*** SOURCE DATA ***
Lemma validate_valid_iff workflow :
  WorkflowUtils.valid (WorkflowUtils.validate workflow) = true <-> wellDeclared workflow.
Proof.
  unfold WorkflowUtils.validate. cbn [WorkflowUtils.valid].
  set (errors := _ ++ _).
  assert (Hv : match errors with [] => true | _ => false end = true <-> errors = []).
  { destruct errors; split; intros H; try reflexivity; discriminate. }
  rewrite Hv. subst errors. rewrite !app_nil_both, validateSteps_nil, stepsOk_declared.
  unfold wellDeclared.
  assert (Hid : (if String.eqb (Workflow.id workflow) ""
                 then ["Workflow must have an id"] else []) = []
                <-> Workflow.id workflow <> "").
  { destruct (String.eqb_spec (Workflow.id workflow) ""); split; intros H;
      try discriminate; try contradiction; auto. }
  assert (Hname : (if String.eqb (Workflow.name workflow) ""
                   then ["Workflow must have a name"] else []) = []
                  <-> Workflow.name workflow <> "").
  { destruct (String.eqb_spec (Workflow.name workflow) ""); split; intros H;
      try discriminate; try contradiction; auto. }
  assert (Hsteps : match Workflow.steps workflow with
                   | [] => ["Workflow must have at least one step"]
                   | _ => []
                   end = [] <-> Workflow.steps workflow <> []).
  { destruct (Workflow.steps workflow); split; intros H;
      try discriminate; try contradiction; auto. }
  rewrite Hid, Hname, Hsteps. split.
  - intros (H1 & H2 & H3 & Hnd & _ & Hdeps & Hhl & Hscr). repeat split; try assumption.
    intros pre step post depId Hsplit Hdep.
    destruct (Hdeps pre step post depId Hsplit Hdep) as [H|[H|H]]; auto. set_solver.
  - intros (H1 & H2 & H3 & Hnd & Hdeps & Hhl & Hscr). repeat split; try assumption.
    + intros s _. set_solver.
    + intros pre step post depId Hsplit Hdep.
      destruct (Hdeps pre step post depId Hsplit Hdep) as [H|H]; auto.
Qed.

(** [validate] answers [valid] exactly for the definitions that are well
    declared, and it lists an error for every other one.  A dependency on a
    step declared later is among what it rejects, and a step that depends on
    itself is among what it accepts. *)
Theorem validate_accepts_exactly_well_declared (workflow : WorkflowDefinition) :
  (WorkflowUtils.valid (WorkflowUtils.validate workflow) = true <-> wellDeclared workflow)
  /\ (WorkflowUtils.valid (WorkflowUtils.validate workflow) = false
      <-> WorkflowUtils.errors (WorkflowUtils.validate workflow) <> []).
Proof.
  split; [apply validate_valid_iff|].
  unfold WorkflowUtils.validate. cbn [WorkflowUtils.valid WorkflowUtils.errors].
  set (errors := _ ++ _).
  destruct errors; split; intros H; try discriminate; try reflexivity; congruence.
Qed.
(** X4.  Calling the function [on] returned undoes the subscription: when
    the callback was not subscribed to the name before, the name has the
    listeners it had, and the other names are as they were. *)
Theorem unsubscribe_undoes_on e cb (s : bus) :
  own_name e →
  well_formed s →
  cb ∉ default [] (subscribed e s) →
  ∃ h s1 s2,
    on e cb s = (Normal h, s1) ∧
    unsubscribe h s1 = (Normal tt, s2) ∧
    subscribed e s2 = Some (default [] (subscribed e s)) ∧
    (∀ e', e' ≠ e → subscribed e' s2 = subscribed e' s).
Proof.
  intros _ Hwf Hnot.
  destruct (on_effect e cb s Hwf) as (s1 & E1 & He1 & Ho1).
  assert (Hwf1 : well_formed s1) by by eapply keeps_well_formed_on.
  destruct (off_effect e cb s1 Hwf1) as (s2 & E2 & He2 & Ho2 & _).
  exists (e, cb), s1, s2. split; [done|]. split; [done|]. split.
  - rewrite He2, He1. simpl. f_equal.
    rewrite filter_app, filter_absent by done.
    rewrite filter_cons. destruct (decide (cb ≠ cb)); [done|].
    by rewrite app_nil_r.
  - intros e' Hne. by rewrite Ho2, Ho1.
Qed.

(** X5.  [clear(name)] leaves the name without listeners and the other
    names as they were; [clear()] and [clear('')] (the empty string is
    falsy) leave no name with listeners.  [emit] on a name without listeners
    (and not one every object inherits) calls nothing and leaves the bus as
    it is. *)
Theorem clear_removes_listeners (s : bus) :
  (∀ e, e ≠ ""%string →
        subscribed e (clear (Some e) s).2 = None ∧
        ∀ e', e' ≠ e → subscribed e' (clear (Some e) s).2 = subscribed e' s) ∧
  (∀ e', subscribed e' (clear None s).2 = None) ∧
  (∀ e', subscribed e' (clear (Some ""%string) s).2 = None) ∧
  (∀ fuel e d, own_name e → events s !! e = None →
               emit behaviour (S fuel) e d s = (Normal [], s)).
Proof.
  unfold clear, subscribed. simpl. split; [|split; [|split]].
  - intros e He. destruct (decide (e = ""%string)); [done|]. simpl.
    split; [by rewrite lookup_delete_eq|].
    intros e' Hne. by rewrite lookup_delete_ne.
  - intros e'. by rewrite lookup_empty.
  - intros e'. by rewrite lookup_empty.
  - intros fuel e d _ Ee. run_m. by rewrite Ee.
Qed.


(** ** [on] while a delivery pass is running *)

Section Subscribing.
Variable emit' : string → data → M (list callback).
Variables (e : string) (g : nat) (d : data) (a : nat).

Lemma run_subscribes_only n sc :
  subscribes_only e g n sc →
  ∀ (s : bus) l,
    events s !! e = Some a → arrays s !! a = Some l →
    ∃ r s', run emit' sc s = (r, s') ∧ r ≠ Diverged ∧
            events s' !! e = Some a ∧
            arrays s' !! a = Some (l ++ replicate n (Fn g)).
Proof.
  induction 1 as [|x|n k Hk IH]; intros s l Ea Hl; simpl.
  - exists (Normal tt), s. by rewrite app_nil_r.
  - exists (Thrown x), s. by rewrite app_nil_r.
  - unfold bind at 1. unfold on. run_m. rewrite Ea. simpl. rewrite Ea.
    set (s1 := Bus _ _ _ _ _).
    destruct (IH s1 (l ++ [Fn g]) Ea) as (r & s' & E & Hr & Ea' & Hl').
    { simpl. by rewrite list_lookup_alter_eq, Hl. }
    exists r, s'. rewrite E. split; [done|]. split; [done|]. split; [done|].
    rewrite Hl'. by rewrite <- app_assoc.
Qed.
Definition decode_image (o : decoder_oracle) (path : string)
  : IO (option AVFrame) :=
  let result : option AVFrame := None in
  ctx <- avformat_alloc_context o ;;
  match ctx with
  | None => LOGE "Could not allocate image decoder context" ;;; ret None
  | Some _ =>
  ' (r, ctx) <- avformat_open_input o ctx path ;;
  if r <? 0 then
    LOGE "Could not open image codec: %s" ;;; free_ctx ctx result
  else
  r <- avformat_find_stream_info o ;;
  if r <? 0 then
    LOGE "Could not find image stream info" ;;; close_input ctx result
  else
  stream <- av_find_best_stream o ;;
  if stream <? 0 then
    LOGE "Could not find best image stream" ;;; close_input ctx result
  else
  codec <- avcodec_find_decoder o ;;
  match codec with
  | None => LOGE "Could not find image decoder" ;;; close_input ctx result
  | Some _ =>
  codec_ctx <- avcodec_alloc_context3 o ;;
  match codec_ctx with
  | None => LOGE "Could not allocate codec context" ;;; close_input ctx result
  | Some _ =>
  r <- avcodec_parameters_to_context o ;;
  if r <? 0 then
    LOGE "Could not fill codec context" ;;;
    free_codec_ctx codec_ctx ctx result
  else
  r <- avcodec_open2 o ;;
  if r <? 0 then
    LOGE "Could not open image codec" ;;;
    free_codec_ctx codec_ctx ctx result
  else
  frame <- av_frame_alloc o ;;
  match frame with
  | None => LOGE "Could not allocate frame" ;;; close_codec codec_ctx ctx result
  | Some frame_obj =>
  packet <- av_packet_alloc o ;;
  match packet with
  | None =>
      LOGE "Could not allocate packet" ;;;
      _ <- av_frame_free frame ;;
      close_codec codec_ctx ctx result
  | Some _ =>
  r <- av_read_frame o ;;
  if r <? 0 then
    LOGE "Could not read frame" ;;;
    _ <- av_packet_free packet ;;
    _ <- av_frame_free frame ;;
    close_codec codec_ctx ctx result
  else
  r <- avcodec_send_packet o ;;
  if r <? 0 then
    LOGE "Could not send icon packet: %d" ;;;
    _ <- av_packet_free packet ;;
    _ <- av_frame_free frame ;;
    close_codec codec_ctx ctx result
  else
  ' (r, frame_obj) <- avcodec_receive_frame o frame_obj ;;
  if negb (r =? 0) then
    LOGE "Could not receive icon frame: %d" ;;;
    _ <- av_packet_free packet ;;
    _ <- av_frame_free frame ;;
    close_codec codec_ctx ctx result
  else
  _ <- av_packet_free packet ;;
  let result := Some frame_obj in
  close_codec codec_ctx ctx result
  end end end end end.
Lemma coherent_step a c c' :
  coherent store c -> step handleSubmit a c = Some c' -> coherent store c'.
Proof using handler.
  intros Hc Hstep. pose proof Hc as (I1 & I2 & I3 & I4 & I5 & I6 & I7).
  destruct a as [s | s | s | n | b | | res]; cbn [step] in Hstep.
  - injection Hstep as <-. apply coherent_input; auto.
  - injection Hstep as <-. apply coherent_input; auto.
  - destruct (existsb (str_eqb s) pharmacy_options) eqn:E; [|discriminate].
    injection Hstep as <-. apply coherent_input; auto.
    apply existsb_exists in E. destruct E as (o & Ho & E).
    apply str_eqb_eq in E. subst o. exact Ho.
  - destruct (n <=? 60)%nat eqn:E; [|discriminate].
    injection Hstep as <-. apply coherent_input; auto.
    exists n. split; [apply Nat.leb_le, E | reflexivity].
  - injection Hstep as <-. apply coherent_input; auto.
  - destruct (isLoading (current c)) eqn:El; [discriminate|].
    specialize (I2 eq_refl). pose proof (handler (current c)) as Hh.
    destruct (handleSubmit (current c)) as [st' log | st' log k].
    + injection Hstep as <-. destruct Hh as (_ & [-> | (H1 & H2 & H3 & H4)]).
      * unfold coherent. cbn [current inflight]. rewrite El, I2.
        repeat split; try assumption; try discriminate. constructor.
      * destruct H4 as (_ & _ & Hph & Hpr & _).
        unfold coherent. cbn [current inflight]. rewrite H1, H2, I2.
        rewrite <- Hph, <- Hpr.
        repeat split; try assumption; try discriminate. constructor.
    + injection Hstep as <-.
      destruct Hh as (_ & H1 & H2 & H3 & (_ & _ & Hph & Hpr & _) & Hk).
      unfold coherent. cbn [current inflight]. rewrite H1, H2, H3, I2.
      rewrite <- Hph, <- Hpr. cbn [app error_truthy].
      repeat split; try assumption; try discriminate.
      * intros _. exists k. reflexivity.
      * constructor; [exact Hk | constructor].
  - destruct (inflight c) as [|k ks] eqn:Ei; [discriminate|].
    destruct (isLoading (current c)) eqn:El;
      [|specialize (I2 eq_refl); discriminate].
    destruct (I1 eq_refl) as (k' & [= -> ->]).
    destruct (I3 eq_refl) as (Hp & He).
    apply Forall_cons in I5. destruct I5 as (Hk & _).
    specialize (Hk res (current c)).
    destruct (k' res (current c)) as [st' log'] eqn:E.
    injection Hstep as <-. cbn [fst snd] in Hk.
    destruct Hk as (H1 & (_ & _ & Hph & Hpr & _) & _ & Hres).
    unfold coherent. cbn [current inflight]. rewrite H1.
    rewrite <- Hph, <- Hpr.
    repeat split; try assumption; try discriminate; try constructor.
    intros Ht. destruct res as [[s0 [|d]] | err].
    + destruct Hres as (-> & _). exact Hp.
    + destruct Hres as (_ & He'). rewrite He', He in Ht. discriminate.
    + destruct Hres as (-> & _). exact Hp.
Qed.

Lemma coherent_steps acts c c' :
  coherent store c -> steps handleSubmit acts c = Some c' ->
  coherent store c'.
Proof using handler.
  revert c. induction acts as [|a acts IH]; intros c Hc; cbn [steps].
  - intros [= <-]. exact Hc.
  - destruct (step handleSubmit a c) as [c1|] eqn:E; [|discriminate].
    apply IH. eapply coherent_step; eassumption.
Qed.

Lemma reachable_coherent c : reachable handleSubmit c -> coherent store c.
Proof using handler.
  intros (acts & H). eapply coherent_steps; [apply coherent_initial | exact H].
Qed.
*** End of SOURCE DATA ***
* _EXERCISE REQUIREMENTS_
Return each line from the entries above that includes "depId".

* _ANSWER AREA_
    intros pre step post depId Hsplit Hdep.
    destruct (Hdeps pre step post depId Hsplit Hdep) as [H|[H|H]]; auto. set_solver.
    + intros pre step post depId Hsplit Hdep.
      destruct (Hdeps pre step post depId Hsplit Hdep) as [H|H]; auto.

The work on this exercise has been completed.